FAQs on Data Catalog
A data catalog is important to solve two problems in modern data teams:
- Avoid poor productivity of people and the ROI of data.
- Governance Risk
Analysts are often unable to discover what data exists, much less how it has been previously used by peers. Valuable data is left unused and human effort is routinely duplicated—particularly in a schema-on-use world with raw data that requires preparation. “Tribal knowledge” is a common description for how organizations manage this productivity problem. This is clearly not a systematic solution, and scales very poorly as organizations grow.
This is becoming an increasingly serious issue as regulators clamp down on the use and transfer of data.
Data management necessarily entails tracking or controlling who accesses data, what they do with it, where they put it, and how it gets consumed downstream. In the absence of a standard place to store metadata and answer these questions, it is impossible to enforce policies and/or audit behaviour.
With e.g., the forthcoming GDPR regulations, if you can’t do that and your data contains information about people, then you could be liable for fines of $20M or 4% of revenue, whichever is the higher.
References: Ground Research Paper
A list of open source data catalog projects are:
- Amundsen by Lyft
- Metacat by Netflix
- Apache Atlas is a data governance and metadata management platform by the Apache community.
- PIICatcher Data Catalog by Tokern. PIICatcher is an open source and simple but effective data catalog for databases and filesystems.
- Choose one of the open source data catalog projects such as Amundsen, [Apache Atlas] (https://atlas.apache.org/) or PIICatcher.
- Follow installation instructions of the project.
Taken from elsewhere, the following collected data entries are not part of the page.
(** * ECSL: compact integers and the deferred-call cell [any_function]

    A shallow embedding of two components of the ECSL snippet library:

    - [ecsl/compact/Integer.hpp] together with the byte storage of
      [ecsl/compact/detail/Storage.hpp] (module [Compact]);
    - [AnyFunction.hpp], the type-erased deferred call with its future
      (module [AnyFunction]).  The repository carries two revisions of that
      header; where they differ the definitions take a [revision]. *)

From Stdlib Require Import ZArith List Bool Lia.
From Stdlib.Strings Require Import Byte.
From stdpp Require Import base option list gmap.
Import ListNotations.

Local Open Scope Z_scope.

(* ===================================================================== *)
(** ** Compact (unaligned) integers                                       *)
(* ===================================================================== *)

Module Compact.

(** An integral type [T] is described by [sizeof(T)] and its signedness. *)
Record integral := { size_of : nat; is_signed : bool }.

Definition bits (T : integral) : Z := 8 * Z.of_nat (size_of T).

(** The values of type [T]. *)
Definition in_range (T : integral) (v : Z) : Prop :=
  if is_signed T
  then - 2 ^ (bits T - 1) <= v < 2 ^ (bits T - 1)
  else 0 <= v < 2 ^ bits T.

(** Byte order of the target; [memcpy] copies the object representation,
    whatever it is. *)
Inductive byteorder := little_endian | big_endian.

(** [types::memory_t] of the missing [SimpleTypes.hpp] is taken to be a
    byte. *)
Definition memory_t := byte.

Definition byte_of_Z (z : Z) : memory_t :=
  match Byte.of_N (Z.to_N (z mod 256)) with
  | Some b => b
  | None => x00
  end.

Definition Z_of_byte (b : memory_t) : Z := Z.of_N (Byte.to_N b).

(** Little-endian image of the low [n] bytes of [u]. *)
Fixpoint bytes_le (n : nat) (u : Z) : list memory_t :=
  match n with
  | O => []
  | S n' => byte_of_Z u :: bytes_le n' (u / 256)
  end.

Fixpoint unsigned_le (bs : list memory_t) : Z :=
  match bs with
  | [] => 0
  | b :: bs' => Z_of_byte b + 256 * unsigned_le bs'
  end.

(** Object representation of a value of type [T] (two's complement), and
    the value an object representation denotes. *)
Definition object_representation (bo : byteorder) (T : integral) (v : Z)
  : list memory_t :=
  let le := bytes_le (size_of T) (v mod 2 ^ bits T) in
  match bo with little_endian => le | big_endian => rev le end.
(** X6.  A potential sync request is built for exactly the pairs (user,
    secondary) in which this node is the user's primary and the secondary
    is a set slot that passed the health probe.  A secondary is thus never
    both reported unhealthy and offered a sync, and a node that is only a
    secondary of a user never offers one. *)
Theorem plan_offers_syncs_to_healthy_secondaries (c : Collaborators) (sick : gset string)
    (nodeUsers : list NodeUser) (r : PotentialSyncRequest) :
  r ∈ (planNodeUsers c sick nodeUsers).2
  ↔ psr_user r ∈ nodeUsers
    ∧ primary (psr_user r) = Some (endpoint c)
    ∧ psr_endpoint r ∈ [secondary1 (psr_user r); secondary2 (psr_user r)]
    ∧ truthy (psr_endpoint r)
    ∧ ¬ unhealthyPeersHas sick (psr_endpoint r).
Proof.
  rewrite planNodeUsers_eq. cbn [snd].
  rewrite list_elem_of_bind. split.
  - intros (u & Hr & Hu). rewrite planNodeUser_step in Hr.
    destruct (decide (primary u = Some (endpoint c))) as [Hp|Hp]; cbn [snd app] in Hr;
      [|by apply elem_of_nil in Hr].
    apply list_elem_of_fmap in Hr as (s & -> & Hs). cbn [psr_user psr_endpoint].
    rewrite !list_elem_of_filter in Hs. tauto.
  - intros (Hu & Hp & Hs & Ht & Hh). exists (psr_user r). split; [|done].
    rewrite planNodeUser_step, decide_True by done. cbn [snd app].
    apply list_elem_of_fmap. exists (psr_endpoint r). split; [by destruct r|].
    rewrite !list_elem_of_filter. tauto.
Qed.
Some require a Hadoop cluster while others like PIICatcher is a simple python package.
- Integrate databases and data engines with the data catalog. The data catalog will scan and organize the metadata.
A Data Catalog enables many applications to improve productivity and governance. A representative list of applications is:
- Data Discovery
- Data Dictionary
- Data Provenance
- Measure ROI
- Privileged Access Management
- Auditing and compliance
AWS Glue is a fully managed extract, transform, and load (ETL) service that makes it easy for customers to prepare and load their data for analytics. Along with the ETL service it also provides a data catalog built on Apache Hive Metastore.
Google Data Catalog is a fully managed and scalable metadata management service that empowers organizations to quickly discover, manage, and understand all their data in Google Cloud.
Azure Data Catalog lets users discover the data sources they need and understand the data sources they find. At the same time, Data Catalog helps organizations get more value from their existing investments.